**Task directions**
Give again, word for word, every line below from the one that has "spectralClass) = rgb" through the one that has "cbn [map snd NightSkyApp.colors In] in Hin.", both included, and no others.

+++ Given data

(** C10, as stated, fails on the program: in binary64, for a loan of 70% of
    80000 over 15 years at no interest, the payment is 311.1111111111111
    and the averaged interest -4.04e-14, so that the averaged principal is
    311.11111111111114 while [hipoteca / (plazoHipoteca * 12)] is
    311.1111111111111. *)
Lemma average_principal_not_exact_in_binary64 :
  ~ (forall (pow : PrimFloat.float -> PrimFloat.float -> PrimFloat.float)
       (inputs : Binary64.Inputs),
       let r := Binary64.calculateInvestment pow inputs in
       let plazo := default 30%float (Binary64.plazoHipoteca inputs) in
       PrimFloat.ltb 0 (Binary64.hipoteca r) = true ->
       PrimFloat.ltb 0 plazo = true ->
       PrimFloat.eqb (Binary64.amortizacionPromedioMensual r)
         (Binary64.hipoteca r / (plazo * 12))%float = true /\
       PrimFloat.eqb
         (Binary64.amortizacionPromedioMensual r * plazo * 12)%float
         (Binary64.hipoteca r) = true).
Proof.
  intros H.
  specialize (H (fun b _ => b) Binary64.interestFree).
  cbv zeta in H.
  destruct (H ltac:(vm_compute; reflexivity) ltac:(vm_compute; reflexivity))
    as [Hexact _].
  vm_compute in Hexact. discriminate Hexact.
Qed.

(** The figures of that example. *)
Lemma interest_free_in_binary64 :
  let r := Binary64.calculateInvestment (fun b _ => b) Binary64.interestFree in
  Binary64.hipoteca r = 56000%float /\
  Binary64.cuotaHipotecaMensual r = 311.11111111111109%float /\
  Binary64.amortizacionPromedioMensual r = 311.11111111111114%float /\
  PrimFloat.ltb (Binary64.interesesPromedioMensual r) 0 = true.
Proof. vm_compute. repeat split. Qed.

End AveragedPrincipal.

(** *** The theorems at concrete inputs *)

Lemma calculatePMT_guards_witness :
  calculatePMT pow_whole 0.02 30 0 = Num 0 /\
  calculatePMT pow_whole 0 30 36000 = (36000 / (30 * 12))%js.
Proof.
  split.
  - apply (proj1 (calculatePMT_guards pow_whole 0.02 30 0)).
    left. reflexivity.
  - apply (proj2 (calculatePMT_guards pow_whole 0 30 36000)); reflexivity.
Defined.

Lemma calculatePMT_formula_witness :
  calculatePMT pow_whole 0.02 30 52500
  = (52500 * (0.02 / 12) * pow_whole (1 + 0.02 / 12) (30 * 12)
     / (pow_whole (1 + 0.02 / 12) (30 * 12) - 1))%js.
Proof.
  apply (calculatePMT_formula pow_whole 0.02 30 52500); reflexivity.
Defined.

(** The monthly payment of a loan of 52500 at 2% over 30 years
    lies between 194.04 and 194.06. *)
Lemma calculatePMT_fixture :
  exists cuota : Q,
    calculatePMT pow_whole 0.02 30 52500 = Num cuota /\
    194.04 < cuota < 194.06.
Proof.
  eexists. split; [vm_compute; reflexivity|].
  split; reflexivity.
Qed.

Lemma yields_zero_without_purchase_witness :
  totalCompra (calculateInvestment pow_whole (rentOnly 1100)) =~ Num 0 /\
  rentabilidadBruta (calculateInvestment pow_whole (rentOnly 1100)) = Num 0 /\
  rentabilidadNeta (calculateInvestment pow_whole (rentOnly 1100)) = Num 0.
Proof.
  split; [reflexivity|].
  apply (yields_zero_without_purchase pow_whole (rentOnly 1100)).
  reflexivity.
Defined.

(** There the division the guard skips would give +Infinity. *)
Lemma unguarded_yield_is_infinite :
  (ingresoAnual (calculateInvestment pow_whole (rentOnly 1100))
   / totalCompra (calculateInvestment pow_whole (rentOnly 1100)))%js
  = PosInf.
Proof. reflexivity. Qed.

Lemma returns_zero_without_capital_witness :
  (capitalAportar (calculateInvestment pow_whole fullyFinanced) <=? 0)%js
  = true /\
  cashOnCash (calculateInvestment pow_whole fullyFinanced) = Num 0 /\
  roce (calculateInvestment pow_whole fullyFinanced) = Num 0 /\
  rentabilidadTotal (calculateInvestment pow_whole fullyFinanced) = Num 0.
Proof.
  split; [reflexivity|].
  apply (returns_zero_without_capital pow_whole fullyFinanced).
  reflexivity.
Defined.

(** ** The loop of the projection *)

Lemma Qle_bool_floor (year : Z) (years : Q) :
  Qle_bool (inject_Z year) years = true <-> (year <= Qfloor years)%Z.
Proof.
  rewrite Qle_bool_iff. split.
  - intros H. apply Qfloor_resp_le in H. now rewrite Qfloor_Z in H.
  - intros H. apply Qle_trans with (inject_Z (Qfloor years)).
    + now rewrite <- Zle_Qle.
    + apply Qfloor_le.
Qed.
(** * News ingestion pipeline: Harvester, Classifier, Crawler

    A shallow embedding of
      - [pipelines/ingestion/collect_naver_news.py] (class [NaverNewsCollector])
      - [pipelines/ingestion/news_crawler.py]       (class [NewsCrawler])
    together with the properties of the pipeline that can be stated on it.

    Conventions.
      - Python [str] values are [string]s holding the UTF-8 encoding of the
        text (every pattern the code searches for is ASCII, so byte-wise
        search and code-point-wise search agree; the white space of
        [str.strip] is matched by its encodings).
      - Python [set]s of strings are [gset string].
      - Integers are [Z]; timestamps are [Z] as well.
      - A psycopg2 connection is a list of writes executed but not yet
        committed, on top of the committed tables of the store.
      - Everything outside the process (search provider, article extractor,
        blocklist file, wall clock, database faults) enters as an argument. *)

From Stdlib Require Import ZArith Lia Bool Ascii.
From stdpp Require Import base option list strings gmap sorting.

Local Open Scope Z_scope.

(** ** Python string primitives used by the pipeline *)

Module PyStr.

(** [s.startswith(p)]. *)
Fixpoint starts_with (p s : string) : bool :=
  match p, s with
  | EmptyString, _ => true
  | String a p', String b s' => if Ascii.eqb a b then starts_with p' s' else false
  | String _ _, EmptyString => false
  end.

++++++
+++ Given data

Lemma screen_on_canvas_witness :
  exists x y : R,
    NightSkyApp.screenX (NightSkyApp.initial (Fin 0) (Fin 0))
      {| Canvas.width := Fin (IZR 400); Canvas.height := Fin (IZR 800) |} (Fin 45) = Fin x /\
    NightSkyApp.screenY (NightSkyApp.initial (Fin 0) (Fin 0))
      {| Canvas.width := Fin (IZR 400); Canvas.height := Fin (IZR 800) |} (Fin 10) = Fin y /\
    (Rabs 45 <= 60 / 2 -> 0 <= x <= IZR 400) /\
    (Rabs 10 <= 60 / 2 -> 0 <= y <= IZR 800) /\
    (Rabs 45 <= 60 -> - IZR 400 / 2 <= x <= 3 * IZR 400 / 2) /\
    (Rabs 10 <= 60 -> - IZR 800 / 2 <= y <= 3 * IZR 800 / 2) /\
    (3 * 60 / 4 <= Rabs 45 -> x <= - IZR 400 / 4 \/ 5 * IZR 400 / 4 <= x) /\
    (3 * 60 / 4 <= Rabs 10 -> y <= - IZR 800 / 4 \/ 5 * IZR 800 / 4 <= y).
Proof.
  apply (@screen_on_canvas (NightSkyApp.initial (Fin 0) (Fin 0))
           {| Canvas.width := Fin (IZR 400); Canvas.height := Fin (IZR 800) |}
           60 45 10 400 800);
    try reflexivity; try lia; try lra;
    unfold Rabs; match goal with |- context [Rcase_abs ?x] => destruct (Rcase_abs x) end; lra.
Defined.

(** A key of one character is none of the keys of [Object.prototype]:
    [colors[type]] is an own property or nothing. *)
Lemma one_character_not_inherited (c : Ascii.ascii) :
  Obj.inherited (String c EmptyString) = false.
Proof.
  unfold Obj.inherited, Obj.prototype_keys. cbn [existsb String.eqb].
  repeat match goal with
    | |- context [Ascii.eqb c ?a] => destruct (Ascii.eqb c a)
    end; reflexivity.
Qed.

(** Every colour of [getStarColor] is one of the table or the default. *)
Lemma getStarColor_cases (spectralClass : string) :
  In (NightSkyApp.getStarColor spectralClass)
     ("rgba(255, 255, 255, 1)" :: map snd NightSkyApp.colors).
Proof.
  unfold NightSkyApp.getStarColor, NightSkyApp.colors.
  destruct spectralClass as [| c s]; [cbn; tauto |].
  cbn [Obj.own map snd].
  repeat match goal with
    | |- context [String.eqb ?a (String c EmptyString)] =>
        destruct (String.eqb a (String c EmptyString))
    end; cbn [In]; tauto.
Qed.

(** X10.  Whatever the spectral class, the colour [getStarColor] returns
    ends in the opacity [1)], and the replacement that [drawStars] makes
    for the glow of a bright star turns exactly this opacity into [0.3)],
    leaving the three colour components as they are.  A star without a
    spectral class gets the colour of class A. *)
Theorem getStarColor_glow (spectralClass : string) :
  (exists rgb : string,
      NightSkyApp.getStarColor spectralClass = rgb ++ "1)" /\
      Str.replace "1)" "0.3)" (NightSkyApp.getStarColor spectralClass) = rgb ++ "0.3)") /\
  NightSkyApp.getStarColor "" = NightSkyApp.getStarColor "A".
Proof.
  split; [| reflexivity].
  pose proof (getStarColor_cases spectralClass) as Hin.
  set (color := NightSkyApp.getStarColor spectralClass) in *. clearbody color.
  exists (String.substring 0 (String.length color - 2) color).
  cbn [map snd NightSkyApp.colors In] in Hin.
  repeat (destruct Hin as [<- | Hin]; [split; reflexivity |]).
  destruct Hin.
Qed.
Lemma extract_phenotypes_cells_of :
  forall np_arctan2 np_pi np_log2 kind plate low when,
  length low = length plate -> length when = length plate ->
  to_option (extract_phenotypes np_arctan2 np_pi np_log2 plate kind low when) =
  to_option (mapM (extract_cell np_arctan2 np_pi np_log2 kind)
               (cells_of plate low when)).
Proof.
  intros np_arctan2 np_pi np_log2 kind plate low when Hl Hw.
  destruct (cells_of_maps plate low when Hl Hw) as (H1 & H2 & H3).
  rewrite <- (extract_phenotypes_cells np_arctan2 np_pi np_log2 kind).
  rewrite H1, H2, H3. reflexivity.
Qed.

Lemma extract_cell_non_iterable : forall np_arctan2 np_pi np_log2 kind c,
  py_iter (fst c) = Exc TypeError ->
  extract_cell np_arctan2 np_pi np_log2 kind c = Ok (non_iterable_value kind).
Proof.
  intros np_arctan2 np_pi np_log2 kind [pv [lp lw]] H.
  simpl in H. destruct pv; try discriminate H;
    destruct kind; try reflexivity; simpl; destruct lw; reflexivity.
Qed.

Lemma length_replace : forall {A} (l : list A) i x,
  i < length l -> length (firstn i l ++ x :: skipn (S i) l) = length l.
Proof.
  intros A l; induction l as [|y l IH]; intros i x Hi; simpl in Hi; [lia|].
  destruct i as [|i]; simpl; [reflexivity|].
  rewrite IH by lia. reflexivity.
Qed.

++++++
+++ Given data

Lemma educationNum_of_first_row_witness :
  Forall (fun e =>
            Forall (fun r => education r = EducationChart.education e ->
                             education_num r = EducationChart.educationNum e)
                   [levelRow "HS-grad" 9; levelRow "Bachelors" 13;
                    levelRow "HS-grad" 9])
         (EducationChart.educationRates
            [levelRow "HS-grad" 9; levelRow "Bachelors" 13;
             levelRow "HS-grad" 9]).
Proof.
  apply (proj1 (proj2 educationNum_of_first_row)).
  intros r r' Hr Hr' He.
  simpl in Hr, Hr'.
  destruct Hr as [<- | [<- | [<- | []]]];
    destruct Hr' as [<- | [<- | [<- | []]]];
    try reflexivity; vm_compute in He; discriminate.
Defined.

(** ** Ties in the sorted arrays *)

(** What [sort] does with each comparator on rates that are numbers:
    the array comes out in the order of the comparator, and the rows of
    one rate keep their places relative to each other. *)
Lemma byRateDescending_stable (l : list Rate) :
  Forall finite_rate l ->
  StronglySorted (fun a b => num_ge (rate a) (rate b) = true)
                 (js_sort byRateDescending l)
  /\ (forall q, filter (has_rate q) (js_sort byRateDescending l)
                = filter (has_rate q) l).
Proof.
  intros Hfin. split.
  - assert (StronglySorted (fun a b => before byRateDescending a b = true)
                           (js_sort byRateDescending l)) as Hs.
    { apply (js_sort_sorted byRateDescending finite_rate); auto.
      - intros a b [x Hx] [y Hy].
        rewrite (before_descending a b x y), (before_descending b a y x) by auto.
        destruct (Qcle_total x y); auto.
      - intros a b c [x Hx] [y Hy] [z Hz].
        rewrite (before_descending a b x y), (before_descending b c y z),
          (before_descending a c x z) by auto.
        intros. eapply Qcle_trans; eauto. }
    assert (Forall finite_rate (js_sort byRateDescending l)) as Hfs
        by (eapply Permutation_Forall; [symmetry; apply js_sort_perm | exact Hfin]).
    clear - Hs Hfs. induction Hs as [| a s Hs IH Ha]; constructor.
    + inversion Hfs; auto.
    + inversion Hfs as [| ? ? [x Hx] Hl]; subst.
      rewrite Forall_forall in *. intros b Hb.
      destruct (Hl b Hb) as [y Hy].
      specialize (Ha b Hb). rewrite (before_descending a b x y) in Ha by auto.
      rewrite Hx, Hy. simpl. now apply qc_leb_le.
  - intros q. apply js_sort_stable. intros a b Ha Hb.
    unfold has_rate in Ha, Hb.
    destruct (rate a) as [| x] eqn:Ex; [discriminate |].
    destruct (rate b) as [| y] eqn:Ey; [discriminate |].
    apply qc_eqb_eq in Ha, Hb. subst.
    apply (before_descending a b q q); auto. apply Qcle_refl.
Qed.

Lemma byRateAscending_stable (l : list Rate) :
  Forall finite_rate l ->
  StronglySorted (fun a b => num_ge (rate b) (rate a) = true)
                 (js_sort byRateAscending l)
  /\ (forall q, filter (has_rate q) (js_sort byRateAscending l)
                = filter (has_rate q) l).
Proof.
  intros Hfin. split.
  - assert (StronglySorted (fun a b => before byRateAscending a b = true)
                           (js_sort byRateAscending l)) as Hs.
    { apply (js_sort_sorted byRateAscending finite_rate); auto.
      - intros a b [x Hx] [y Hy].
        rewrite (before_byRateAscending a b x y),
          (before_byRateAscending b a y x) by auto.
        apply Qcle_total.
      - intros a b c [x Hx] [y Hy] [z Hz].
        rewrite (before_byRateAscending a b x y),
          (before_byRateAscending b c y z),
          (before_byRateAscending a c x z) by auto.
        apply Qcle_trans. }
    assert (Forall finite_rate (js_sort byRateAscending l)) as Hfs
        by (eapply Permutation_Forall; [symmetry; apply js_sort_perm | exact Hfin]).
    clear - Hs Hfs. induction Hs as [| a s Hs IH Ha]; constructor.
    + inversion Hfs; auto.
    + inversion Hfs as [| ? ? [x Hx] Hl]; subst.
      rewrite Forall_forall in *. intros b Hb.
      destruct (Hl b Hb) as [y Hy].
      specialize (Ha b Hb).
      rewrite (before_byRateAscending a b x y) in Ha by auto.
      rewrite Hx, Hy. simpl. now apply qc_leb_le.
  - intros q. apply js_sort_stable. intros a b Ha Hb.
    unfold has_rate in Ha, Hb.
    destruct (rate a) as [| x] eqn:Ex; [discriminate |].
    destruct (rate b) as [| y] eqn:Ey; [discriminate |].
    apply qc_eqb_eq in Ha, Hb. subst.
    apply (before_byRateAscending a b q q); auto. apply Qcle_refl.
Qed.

++++++

**Answer to this task**
      Str.replace "1)" "0.3)" (NightSkyApp.getStarColor spectralClass) = rgb ++ "0.3)") /\
  NightSkyApp.getStarColor "" = NightSkyApp.getStarColor "A".
Proof.
  split; [| reflexivity].
  pose proof (getStarColor_cases spectralClass) as Hin.
  set (color := NightSkyApp.getStarColor spectralClass) in *. clearbody color.
  exists (String.substring 0 (String.length color - 2) color).
  cbn [map snd NightSkyApp.colors In] in Hin.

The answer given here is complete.